§ **EXERCISE PROMPT**
Below are the records; collect from them each line containing the string "Hdept".

§ **MATERIAL FOR THIS EXERCISE**

(** The ids of a dict built by inserting [l] one by one, whatever the updates do. *)
Lemma fold_upsert_ids {B} (f : B -> A * float) (g : B -> A * float -> A * float) (l : list B) acc :
  (forall b e, id e.1 = id (f b).1 -> id (g b e).1 = id e.1) ->
  NoDup (ids acc) ->
  let r := fold_left (fun acc b => upsert id (f b) (fun e => if same id (f b).1 e then g b e else e) acc) l acc in
  NoDup (ids r) /\ forall i, i ∈ ids r <-> i ∈ ids acc \/ exists b, b ∈ l /\ i = id (f b).1.
Proof.
  intros Hg. revert acc. induction l as [|b l IH]; intros acc Hacc; cbn [fold_left].
  - split; [done|]. set_solver.
  - assert (Hid : forall e, id (if same id (f b).1 e then g b e else e).1 = id e.1).
    { intros e. destruct (same id (f b).1 e) eqn:Hs; [|done]. apply Hg. by apply same_spec. }
    destruct (IH (upsert id (f b) (fun e => if same id (f b).1 e then g b e else e) acc)) as [Hn Hi];
      [by apply upsert_nodup|].
    split; [done|]. intros i. rewrite Hi, upsert_ids by done.
    case_bool_decide as Hin; split.
    + intros [?|(b' & ? & ?)]; [by left|right; exists b'; set_solver].
    + intros [?|(b' & [->|?]%elem_of_cons & ->)]; [by left|by left|right; eauto].
    + intros [[?| ->%list_elem_of_singleton]%elem_of_app|(b' & ? & ?)]; [by left|right; exists b; set_solver|right; exists b'; set_solver].
    + intros [?|(b' & [->|?]%elem_of_cons & ->)]; [left; set_solver|left; set_solver|right; eauto].
Qed.
(** A sentence, as [_split_sentences] makes them, is not split again. *)
Definition one_sentence (b : block) : Prop :=
  b_type b = "text" /\ b_text b <> [] /\ (length (_split_sentences (b_text b)) <= 1)%nat.

Lemma sentence_pieces size b :
  0 < size -> one_sentence b -> Forall (text_piece size) (_split_large_block size b).
Proof.
  intros Hs (Ht & Hne & H1). unfold _split_large_block. rewrite Ht. cbn [existsb String.eqb].
  destruct (Z.leb_spec (len (b_text b)) size) as [Hl|Hl]; [by constructor|].
  rewrite (proj2 (Nat.leb_le _ _) H1). cbv zeta.
  change (existsb (String.eqb "text") ["table"; "list"]) with false. cbn match.
  apply Forall_forall. intros x (t & -> & Hx)%elem_of_map.
  pose proof (slices_bound (Z.to_nat size) (Z.to_nat size) [] (b_text b) ltac:(lia) ltac:(cbn; lia)) as Hb.
  pose proof (slices_nonempty (Z.to_nat size) (Z.to_nat size) [] (b_text b) ltac:(lia) ltac:(by right) ltac:(intros _; lia)) as Hn.
  rewrite Forall_forall in Hb, Hn. specialize (Hb t Hx). specialize (Hn t Hx).
  split; [done|]. split; [done|]. cbn. unfold len. lia.
Qed.

Lemma text_block_whole text heading b :
  b ∈ _blocks text heading -> b_type b = "text" -> one_sentence b.
Proof.
  unfold _blocks. generalize (strip (default [] heading)). induction (split_blank text) as [|raw l IH]; intros active Hb Ht;
    cbn [blocks_from] in Hb; [by apply elem_of_nil in Hb|].
  destruct (part_blocks active raw) as [bs active'] eqn:Hp. apply elem_of_app in Hb as [Hb|Hb]; [|by apply (IH active')].
  assert (Hbs : b ∈ (part_blocks active raw).1) by (by rewrite Hp). clear Hp. unfold part_blocks in Hbs.
  repeat case_match; cbn [fst] in Hbs; try (apply list_elem_of_singleton in Hbs as ->; discriminate Ht);
    [by apply elem_of_nil in Hbs|].
  apply elem_of_map in Hbs as (t & -> & Hin). by apply sentence_whole in Hin.
Qed.

Definition sum_len (bs : list block) : Z := len (texts bs).
Definition gaps (bs : list block) : Z := Z.max 0 (len bs - 1).

Lemma sum_len_app bs cs : sum_len (bs ++ cs) = sum_len bs + sum_len cs.
Proof. unfold sum_len, len. rewrite texts_app, length_app. lia. Qed.

Lemma sum_len_one b : sum_len [b] = len (b_text b).
Proof. unfold sum_len, texts. cbn. by rewrite app_nil_r. Qed.

Definition running_text (b : block) : Prop := b_type b = "text" /\ b_text b <> [].
(** The end of the candidate that starts where [rest] does, relative to it. *)
Definition cut_length (rest : pystr) : Z :=
  let limit := Z.min _MAX_REVIEW_CANDIDATE_CHARS (len rest) in
  if limit <? len rest then
    let window := upto limit rest in
    let boundary := Z.max (rfind [newline; newline] window) (rfind [newline] window) in
    if _MAX_REVIEW_CANDIDATE_CHARS / 2 <? boundary then boundary else limit
  else limit.

Definition cut_at (rest : pystr) : Z :=
  match strip (upto (cut_length rest) rest) with
  | [] => Z.min _MAX_REVIEW_CANDIDATE_CHARS (len rest)
  | _ => cut_length rest
  end.

(** The loop of [_large_document_candidates]: [rest] is the text from offset [start]. *)
Fixpoint candidates_from (fuel : nat) (title : pystr) (index start : Z) (rest : pystr) : list review_candidate :=
  match fuel, rest with
  | S k, _ :: _ =>
      let n := cut_at rest in
      let body := strip (upto n rest) in
      let '(candidate_title, heading) := _candidate_title body index title in
      let after := from n rest in
      let skipped := Z.of_nat (leading_spaces after) in
      mkReview index candidate_title body start (start + n) heading
      :: candidates_from k title (index + 1) (start + n + skipped) (from skipped after)
  | _, _ => []
  end.

(** Each turn of the loop passes over at least one character. *)
Definition _large_document_candidates (title text : pystr) : list review_candidate :=
  candidates_from (length text) title 1 0 text.

(** [page_texts]: page numbers and texts, as the drafts store them. *)
Record source_position := mkPosition {
  sp_offset_start : Z;
  sp_offset_end : Z;
  sp_section : option pystr;
  sp_pages : option (option Z * option Z)
}.
(** [has_permission] succeeds exactly when some granted scope allows the request. *)
Lemma has_permission_iff u key res q :
  has_permission u key res q = true <->
  exists scope, granted u key scope /\ _scope_allows scope q u res = true.
Proof.
  unfold has_permission, granted.
  destruct (u_roles u) as [|r0 rs] eqn:Hrs;
    [destruct (assoc (u_role u) DEFAULT_ROLE_PERMISSIONS) as [perms|];
      [destruct (assoc key perms)|]|].
  1: naive_solver.
  all: rewrite roles_allow_iff, Hrs; set_solver.
Qed.

Lemma scope_allows_valid s q u res :
  _scope_allows s q u res = true -> s ∈ SCOPES /\ q ∈ SCOPES.
Proof.
  unfold _scope_allows. destruct (mem s SCOPES) eqn:H1, (mem q SCOPES) eqn:H2; cbn; try done.
  by rewrite !mem_In in *.
Qed.

Lemma scope_cases s :
  s ∈ SCOPES <-> s = "own" \/ s = "department" \/ s = "company" \/ s = "global".
Proof. unfold SCOPES. rewrite !elem_of_cons, elem_of_nil. naive_solver. Qed.

(** Split a statement about scopes into the cases of the vocabulary. *)
Ltac scopes := rewrite ?scope_cases in *; destruct_or?; subst; try done; try congruence.

Lemma scope_allows_none s q u :
  _scope_allows s q u None = true <->
  s ∈ SCOPES /\ q ∈ SCOPES
  /\ (s = "global" \/ (q <> "global" /\ (s = q \/ s = "company"))).
Proof.
  split.
  - intros H. destruct (scope_allows_valid _ _ _ _ H) as [Hs Hq].
    scopes; cbn in H; try done; naive_solver.
  - intros (Hs & Hq & H). scopes; naive_solver.
Qed.

Lemma has_permission_global u key res q :
  q ∈ SCOPES -> granted u key "global" -> has_permission u key res q = true.
Proof.
  intros Hq Hg. apply has_permission_iff. exists "global". split; [done|]. by scopes.
Qed.

Lemma has_global_iff u key :
  has_permission u key None "global" = true <-> granted u key "global".
Proof.
  rewrite has_permission_iff. setoid_rewrite scope_allows_none. split; [naive_solver|].
  intros Hg. exists "global". repeat split; auto; unfold SCOPES; set_solver.
Qed.
(** For a company-wide reader (Admin, CEO, or a global reader) the two agree on the
    published articles of their tenant: the SQL predicate accepts exactly the rows with an
    active primary department that [can_view_article] accepts, provided the connector rows
    of the article come from the providers its sources name. *)
Theorem sql_filter_exact_for_company_readers (rows : list department) (u : user) (a : article)
    (Hfull : has_full_company_article_access u = true)
    (Hpub : a_status a = "published") (Hlife : a_lifecycle_status a = Some "active")
    (Htenant : a_company_domain a = u_company_domain u)
    (Hsrc : source_consistent a) :
  _authorized_article_filters rows u a = sql_active_department rows a && can_view_article u a.
Proof.
  assert (Hcomp : has_permission u "article.read" None "company" = true).
  { unfold has_full_company_article_access in Hfull. case_match eqn:Hg; [|by bools].
    apply has_global_iff in Hg. by apply has_permission_global; [apply scope_cases; auto|]. }
  assert (Hread : has_any_scope u "article.read" (Some (to_resource a)) ALL_SCOPES = true).
  { apply has_any_scope_iff. exists "company". split; [unfold ALL_SCOPES; set_solver|].
    apply has_permission_iff in Hcomp as (s & Hg & Hs). apply has_permission_iff.
    exists s. split; [done|]. apply scope_allows_none in Hs as (Hs & _ & Hcase).
    apply scope_allows_some. split; [apply scope_cases; auto|].
    destruct Hcase as [->|[_ [->| ->]]]; [by left|right; left; done..]. }
  unfold _authorized_article_filters, _has_article_read_permission, can_view_article.
  rewrite (read_permission_without_resource _ _ _ Hread), Hread, Hlife, Hpub, Hfull,
    (source_acl_from_sql u a Hsrc), effect_deny, effect_allow, Htenant, String.eqb_refl.
  unfold lifecycle_active. rewrite Hlife, orb_true_r.
  unfold sql_visibility_scope. rewrite Hfull, orb_true_r. cbn.
  change (mem "published" UNPUBLISHED) with false. cbn.
  destruct (sql_active_department rows a), (sql_explicit "deny" u a),
    (_source_acl_allows u a), (String.eqb (a_visibility a) "users"), (sql_explicit "allow" u a); done.
Qed.

(** Where the two differ: a published article of public sensitivity, in departments an
    ordinary company reader does not belong to, satisfies the SQL predicate (it is listed and
    found by id) while [can_view_article] refuses it. *)
Theorem public_article_listed_not_viewable (rows : list department) (u : user) (a : article)
    (Hread : has_permission u "article.read" None "company" = true)
    (Hord : has_full_company_article_access u = false)
    (Hpub : a_status a = "published") (Hlife : a_lifecycle_status a = Some "active")
    (Hdept : sql_active_department rows a = true)
    (Htenant : a_company_domain a = u_company_domain u)
    (Hsens : a_sensitivity a = "public") (Hvis : a_visibility a = "department")
    (Hnosrc : a_sources a = [])
    (Hnorow : forall o, o ∈ a_user_permissions a -> ap_user_id o <> u_id u)
    (Hnodept : meets (member_department_names u) (article_department_names a) = false) :
  _authorized_article_filters rows u a = true /\ can_view_article u a = false.
Proof.
  assert (Hgl : has_permission u "article.read" None "global" = false).
  { unfold has_full_company_article_access in Hord. by case_match. }
  assert (Hexp : forall e, sql_explicit e u a = false).
  { intros e. apply existsb_false. intros o Ho. apply andb_false_iff. left.
    apply Z.eqb_neq. by apply Hnorow. }
  assert (Hany : has_any_scope u "article.read" None ALL_SCOPES = true).
  { apply has_any_scope_iff. exists "company". split; [unfold ALL_SCOPES; set_solver|done]. }
  split.
  - unfold _authorized_article_filters, _has_article_read_permission, sql_visibility_scope,
      sql_source_acl.
    rewrite Hany, Hlife, Hpub, Hdept, !Hexp, Hgl, Htenant, Hord, Hsens, Hvis, Hnosrc,
      String.eqb_refl. cbn. by rewrite orb_true_r.
  - unfold can_view_article. rewrite effect_deny, effect_allow, !Hexp, Hpub, Hvis, Hord, Hsens.
    unfold lifecycle_active, _source_acl_allows, governed_by, can_access_article_departments.
    rewrite Hlife, Hnosrc, Hgl, Hord, Hnodept. cbn.
    by case_match.
Qed.

(** C33. Tenant isolation of reading: a user views an article of another company only with
    a global [article.read] grant, or with an own-scope grant on an article they own. *)
Theorem view_tenant_isolation (u : user) (a : article)
    (Hother : a_company_domain a <> u_company_domain u)
    (Hview : can_view_article u a = true) :
  granted u "article.read" "global"
  \/ (granted u "article.read" "own" /\ a_owner_id a = Some (u_id u)).
Proof.
  apply can_view_gates in Hview as (_ & _ & Hread & _).
  apply has_any_scope_iff in Hread as (q & _ & H).
  apply has_permission_iff in H as (s & Hg & Hs).
  apply scope_allows_some in Hs as (_ & Hs). cbn in Hs. naive_solver.
Qed.

(** ** Concrete inputs *)

Section Examples.
Definition ex_dept (id : Z) (name : pystr) : department :=
  mkDepartment id "acme.test" name true true None.
Definition ex_staff : user :=
  mkUser 7 $"s@acme.test" $"S" "acme.test" None "Staff" true [ex_dept 1 $"HR"] [] [].
Definition ex_admin : user :=
  mkUser 8 $"a@acme.test" $"A" "acme.test" None "Admin" true [] [] [].
Definition ex_ceo : user :=
  mkUser 9 $"c@acme.test" $"C" "acme.test" None "CEO" true [] [] [].
Definition ex_article : article :=
  mkArticle 1 $"t" None $"b" $"HR" $"d" "acme.test" "SOP" "public" "department" "vi" (Some 3)
    "published" (Some "active") None false None None 1 None None false false false None
    "pending" None [ex_dept 1 $"HR"] [] [] [].
Definition ex_rows : list department := [ex_dept 1 $"HR"; ex_dept 2 $"IT"].
Definition ex_it_article : article :=
  ex_article <| a_dept := $"IT" |> <| a_departments := [ex_dept 2 $"IT"] |>.
End Examples.

Lemma deny_is_authoritative_witness :
  let a := ex_article <| a_user_permissions := [mkAUP 8 "allow" None; mkAUP 8 "deny" (Some "sharepoint")] |> in
  can_view_article ex_admin a = false /\ _authorized_article_filters ex_rows ex_admin a = false.
Proof.
  intros a. apply (deny_is_authoritative ex_rows ex_admin a (mkAUP 8 "deny" (Some "sharepoint")));
    [apply elem_of_cons; right; by left|reflexivity|reflexivity].
Defined.

Lemma provider_acl_fails_closed_witness :
  let s := mkSource "onedrive" $"r" $"h" None $"f" None None in
  let a := ex_article <| a_sources := [s] |> <| a_user_permissions := [mkAUP 8 "allow" None] |> in
  has_full_company_article_access ex_admin = true /\ can_view_article ex_admin a = false.
Proof.
  intros s a. split; [vm_compute; reflexivity|].
  apply (provider_acl_fails_closed ex_admin a s).
  - by left.
  - vm_compute; right; by left.
  - intros o Ho _ _. left. apply elem_of_cons in Ho as [->|Ho]; [done|by apply elem_of_nil in Ho].
  - intros d d' Hd. by apply elem_of_nil in Hd.
Defined.


Lemma sql_filter_exact_for_company_readers_witness :
  has_full_company_article_access ex_ceo = true
  /\ _authorized_article_filters ex_rows ex_ceo ex_article
     = sql_active_department ex_rows ex_article && can_view_article ex_ceo ex_article.
Proof.
  split; [vm_compute; reflexivity|].
  apply (sql_filter_exact_for_company_readers ex_rows ex_ceo ex_article);
    [vm_compute; reflexivity|reflexivity|reflexivity|reflexivity|].
  intros o p Ho. by apply elem_of_nil in Ho.
Defined.

Lemma public_article_listed_not_viewable_witness :
  _authorized_article_filters ex_rows ex_staff ex_it_article = true
  /\ can_view_article ex_staff ex_it_article = false.
Proof.
  apply (public_article_listed_not_viewable ex_rows ex_staff ex_it_article);
    try (vm_compute; reflexivity).
  intros o Ho. by apply elem_of_nil in Ho.
Defined.

Lemma view_tenant_isolation_witness :
  let a := ex_article <| a_company_domain := "other.test" |> in
  can_view_article ex_admin a = true
  /\ (granted ex_admin "article.read" "global"
      \/ (granted ex_admin "article.read" "own" /\ a_owner_id a = Some (u_id ex_admin))).
Proof.
  intros a. split; [vm_compute; reflexivity|].
  apply (view_tenant_isolation ex_admin a); [done|vm_compute; reflexivity].
Defined.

§ **RESPONSE TO THIS TASK**
    (Hdept : sql_active_department rows a = true)
    rewrite Hany, Hlife, Hpub, Hdept, !Hexp, Hgl, Htenant, Hord, Hsens, Hvis, Hnosrc,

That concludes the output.